2018 Sat Poster 6694

Saturday, November 3, 2018 | Poster Session II, Metcalf Small | 3:15pm

Normalization may be ineffective for phonetic category learning
K. Hitczenko, R. Mazuka, M. Elsner, N. Feldman

Sound categories often overlap in their acoustics, which can make phonetic category learning difficult [1]. Several studies have suggested that normalizing acoustics relative to context would improve category separation [2, 3, 4]. However, recent work shows that normalization is ineffective for learning the Japanese vowel length contrast from spontaneous child-directed speech, if categories are not yet known [5]. We analyze why this discrepancy occurs and find that it arises from differences between spontaneous speech and controlled lab speech. Thus, normalization is unlikely to help reduce category overlap in real, naturalistic phonetic learning situations.
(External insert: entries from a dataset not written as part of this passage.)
#[export] Instance chunked_io : FileIO := {|
  fio := cfile;
  fio_wait f := (PERF_R_SUCCESS, f);
  fio_read n f :=
    let bs := take (n `min` S (default n (head (cf_chunks f)))) (drop (cf_pos f) (cf_whole f)) in
    (Some bs, CFile (cf_whole f) (cf_pos f + length bs) (tail (cf_chunks f)));
  fio_rewind f := Some (CFile (cf_whole f) 0 (cf_chunks f));
|}.

#[export] Instance chunked_laws : FileLaws chunked_io.
Proof.
  refine {| fio_rest f := drop (cf_pos f) (cf_whole f); fio_whole f := cf_whole f |}.
  - intros f. by exists f.
  - intros n [w p ch]. simpl. eexists _, _. split; [done|]. simpl.
    set (k := n `min` S (default n (head ch))). split_and!; [|done| |].
    + rewrite <- drop_drop, length_take. rewrite <- (take_drop k (drop p w)) at 1. f_equal.
      destruct (decide (k ≤ length (drop p w))); [by rewrite Nat.min_l|].
      rewrite !drop_ge; [done|rewrite Nat.min_r; lia|lia].
    + rewrite length_take. lia.
    + intros Hn. apply (f_equal length) in Hn. rewrite length_take in Hn. simpl in Hn.
      destruct n; [by left|]. right. apply nil_length_inv. unfold k in Hn. lia.
  - intros f. eexists. split; [done|]. by rewrite drop_0.
Defined.

Definition small_text : list Z := bytes "a A" ++ [10%Z] ++ bytes "; c" ++ [10; 10]%Z ++ bytes "b NS" ++ [10%Z].

Definition big_buffer : perf_buffer := test_buffer DATABUF.

(** An exhaustive check of [text_ok]. *)
Lemma text_ok_check r :
  forallb (λ i, bool_decide (i + strcspn (drop i r) [10%Z] < length r) &&
                bool_decide (S (strcspn (drop i r) [10%Z]) < 1000)) (seq 0 (length r)) = true →
  text_ok r.
Proof.
  intros H i Hi n. rewrite forallb_forall in H. specialize (H i ltac:(apply in_seq; lia)).
  apply andb_prop in H as [H1 H2]. apply bool_decide_eq_true_1 in H1, H2. fold n in H1, H2.
  unfold DATABUF. lia.
Qed.

Lemma small_text_ok : text_ok small_text.
Proof. apply text_ok_check. by vm_compute. Qed.

Lemma big_buffer_ready : buffer_wf big_buffer ∧ pb_length big_buffer = DATABUF.
Proof. split; [apply test_buffer_wf|done]. Qed.

Lemma datafile_delivers_all_witness :
  let f : @fio chunked_io := CFile small_text 0 [1; 1; 2; 3] in
  ∃ d, perf_datafile_open f (Some (Some (f, None))) input_format_text_query = Done d ∧
       drain 60 5 (perf_datafile_setmaxruns d 2) big_buffer =
         Done ([bytes "a A" ++ [0%Z]; bytes "b NS" ++ [0%Z]; bytes "a A" ++ [0%Z]; bytes "b NS" ++ [0%Z]],
               PERF_R_EOF).
Proof.
  intros f. destruct (datafile_delivers_all f None 2 60 5 big_buffer) as (d & Ho & Hd);
    [done|apply small_text_ok|done|done|lia|lia|vm_compute; lia|vm_compute; lia|
     apply big_buffer_ready|apply big_buffer_ready|].
  exists d. split; [exact Ho|]. etrans; [exact Hd|]. by vm_compute.
Defined.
Most previous work studied normalization on controlled lab speech, while [5] studied spontaneous speech. We applied the same analyses from [5] to Japanese controlled lab speech from [6] in which mothers teach their infants nonce words with /e, e:, i, i:/. This speech was either read (‘Werker Read’) or spontaneous (‘Werker Spontaneous’), but even the spontaneous speech was less naturalistic than the data used in [5]: the task from [6] controlled how many short/long vowels there were, and what contexts they occurred in. We also replicated the analyses from [5], which were run on data from [7] (‘RJMICC Spontaneous’), and compared normalization efficacy on these three datasets.

Following [5], we used logistic regression to separate short/long vowels based on either unnormalized acoustic cues (duration, formants), or cues with all available contextual factors normalized (regressed) out (Table 1). We further computed an upper bound on normalization performance by running a third logistic regression using cues with the best possible subset of contextual factors normalized out (determined by cross-validation on a training set). Contextual factors were broadly construed to include speaker, vowel quality, neighboring sounds, etc.
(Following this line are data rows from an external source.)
(* ===== verification/ParseUri.v ===== *)
(** * URIs for DNS over HTTPS (ext/parse_uri.c)

    [parse_uri] cuts an https URI into host, host with port, port and path.  The pointers of
    [struct URI] are offsets into the URI. *)

From S2P Require Import Prelude.

(** [struct URI]; [path] is [None] when it points to the constant ["/"]. *)
Record URI : Type := Uri {
  host : nat;
  path : option nat;
  pathlen : nat;
  hostport : nat;
  hostlen : nat;
  hostportlen : nat;
  port : Z;
}.

(** The first index from [i] on, among [n], at which [stop] holds of the character. *)
Fixpoint scan (uri : list Z) (stop : Z → bool) (n i : nat) : nat :=
  match n with
  | 0 => i
  | S n' => if stop (default 0%Z (uri !! i)) then i else scan uri stop n' (S i)
  end.

Definition is_one_of (delims : list Z) (c : Z) : bool := bool_decide (c ∈ delims).

(** The host, lines 44-66: its offset and length, the offset after it, and [ipv6addr]. *)
Definition uri_host (uri : list Z) (len : nat) : nat * nat * nat * nat :=
  if decide (uri !! 8 = Some 91%Z) then
    let i := scan uri (is_one_of [93]%Z) (len - 9) 9 in
    if decide (i < len) then (9, i - 9, S i, 1) else (9, 0, 9, 1)
  else
    let i := scan uri (is_one_of [58; 47; 63; 35]%Z) (len - 8) 8 in
    (8, i - 8, i, 0).

(** The loop over the digits of the port, lines 78-92. *)
Fixpoint uri_port (uri : list Z) (n i : nat) (p : Z) : option (Z * nat) :=
  match n with
  | 0 => Some (p, i)
  | S n' =>
      let ch := default 0%Z (uri !! i) in
      if is_one_of [47; 63; 35]%Z ch then Some (p, i)
      else if decide (48 ≤ ch ∧ ch ≤ 57)%Z then
        let p := (p * 10 + (ch - 48))%Z in
        if decide (65535 < p)%Z then None else uri_port uri n' (S i) p
      else None
  end.

(** [parse_uri(res, uri)]: [None] is -1. *)
Definition parse_uri (uri : list Z) : option URI :=
  let len := strlen uri in
  if decide (len < 9 ∨ take 8 uri ≠ bytes "https://") then None
  else
    let '(h, hl, offset, ipv6addr) := uri_host uri len in
    if decide (hl = 0) then None
    else
      match
        (if decide (offset < len ∧ uri !! offset = Some 58%Z) then
           match uri_port uri (len - S offset) (S offset) 0 with
           | Some (p, i) => if decide (p = 0)%Z then None else Some (p, i)
           | None => None
           end
         else Some (443%Z, offset))
      with
      | None => None
      | Some (p, offset) =>
          let i := scan uri (is_one_of [35]%Z) (len - offset) offset in
          let pl := if decide (i - offset = 0) then 1 else i - offset in
          let pt := if decide (i - offset = 0) then None else Some offset in
          Some (Uri h pt pl 8 hl (offset + ipv6addr - h) p)
      end.

(** The texts the fields stand for. *)
Definition slice (uri : list Z) (off len : nat) : list Z := take len (drop off uri).
Definition host_text (uri : list Z) (r : URI) : list Z := slice uri (host r) (hostlen r).
Definition hostport_text (uri : list Z) (r : URI) : list Z := slice uri (hostport r) (hostportlen r).
Definition path_text (uri : list Z) (r : URI) : list Z :=
  match path r with None => bytes "/" | Some p => slice uri p (pathlen r) end.

(** ** Scanning *)

Lemma scan_range uri stop n i : i ≤ scan uri stop n i ≤ i + n.
Proof.
  revert i. induction n as [|n IH]; intros i; simpl; [lia|]. destruct (stop _); [lia|]. specialize (IH (S i)). lia.
Qed.

(** Scanning over [a] up to a character that stops it, or to the end. *)
Lemma scan_app (pre a rest : list Z) stop n :
  Forall (λ ch, stop ch = false) a → n = length a + length rest →
  match rest with ch :: _ => stop ch = true | [] => True end →
  scan (pre ++ a ++ rest) stop n (length pre) = length pre + length a.
Proof.
  intros Ha. revert pre n. induction Ha as [|ch a Hch Ha IH]; intros pre n Hn Hrest.
  - simpl in *. destruct rest as [|ch rest]; simpl in *; subst n; [simpl; lia|].
    cbn [scan]. rewrite list_lookup_middle by done. simpl. rewrite Hrest. lia.
  - simpl in *. subst n. cbn [scan]. rewrite list_lookup_middle by done. simpl. rewrite Hch.
    specialize (IH (pre ++ [ch]) (length a + length rest) eq_refl Hrest).
    rewrite length_app, <- app_assoc in IH. simpl in IH.
    replace (S (length pre)) with (length pre + 1) by lia. rewrite IH. lia.
Qed.

Lemma slice_app (pre a rest : list Z) : slice (pre ++ a ++ rest) (length pre) (length a) = a.
Proof. unfold slice. rewrite drop_app_length. by rewrite take_app_length. Qed.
The normalization upper bound was much better, relative to unnormalized, on Werker Read and Spontaneous speech than on RJMICC Spontaneous speech (Table 2). Normalizing with all factors was ineffective on all three corpora. This means normalization can be helpful on lab-controlled speech or more balanced spontaneous speech, but is relatively ineffective on the naturalistic spontaneous speech that infants learn from. The poor performance on spontaneous speech held even when we replaced linear regression with a neural network, which can learn more complex normalization functions.

We next investigated why normalization didn’t work in specific cases, and found that context-specific imbalances between short and long vowels made normalization ineffective. Equation 1 quantifies the extent to which imbalances impede normalization. All else being equal, if the proportion of long and short vowels differs across contexts, normalization will actually decrease the distance between category means. This occurs because imbalances in a particular context artificially shift the mean duration of vowels in that context (i.e. having disproportionately many long vowels increases the mean).

Our results call into question the role of normalization in helping learners deal with acoustic variability in category learning. Learners whose input contains phonotactic constraints, phono- logical alternations, and other context-specific imbalances (which are common in language) would do better to use context as an informative top-down cue to category membership, rather than normalizing it out.

References

A. Bion, K. Miyazawa, H. Kikuchi, and R. Mazuka, “Learning phonemic vowel length from naturalistic recordings of Japanese infant-directed speech,” PloS ONE, vol. 8, no. 2, p. e51594, 2013.
Dillon, E. Dunbar, and W. Idsardi, “A single stage approach to learning phonological categories: insights from Inuktitut,” Cognitive Science, vol. 37, no. 2, pp. 344–377, 2013.
Cole, G. Linebaugh, C. Munson, and B. McMurray, “Unmasking the acoustic effects of vowel-to-vowel coarticulation: A statistical modeling approach,” Journal of Phonetics, vol. 38, no. 2, pp. 167–184, 2010.
McMurray and A. Jongman, “What information is necessary for speech categorization? Harnessing variability in the speech signal by integrating cues computed relative to expectations,” Psychological Review, vol. 118, no. 2, pp. 219–246, 2011.
Hitczenko, R. Mazuka, M. Elsner, and N. H. Feldman, “How to use context to disambiguate overlapping categories: The test case of Japanese vowel length,” Proceedings of the 40th Annual Conference of the Cognitive Science Society, vol. 40, 2018.
F. Werker, F. Pons, C. Dietrich, S. Kajikawa, L. Fais, and S. Amano, “Infant-directed speech supports phonetic category learning in English and Japanese,” Cognition, vol. 103, no. 1, pp. 147–162, 2007.
Mazuka, Y. Igarashi, and K. Nishikawa, “Input for learning Japanese: RIKEN Japanese mother-infant conversation corpus,” The Technical Report of the Proceedings of the Institute of Electronics, Information and Communication Engineers, vol. 106, no. 165, pp. 11–15, 2006.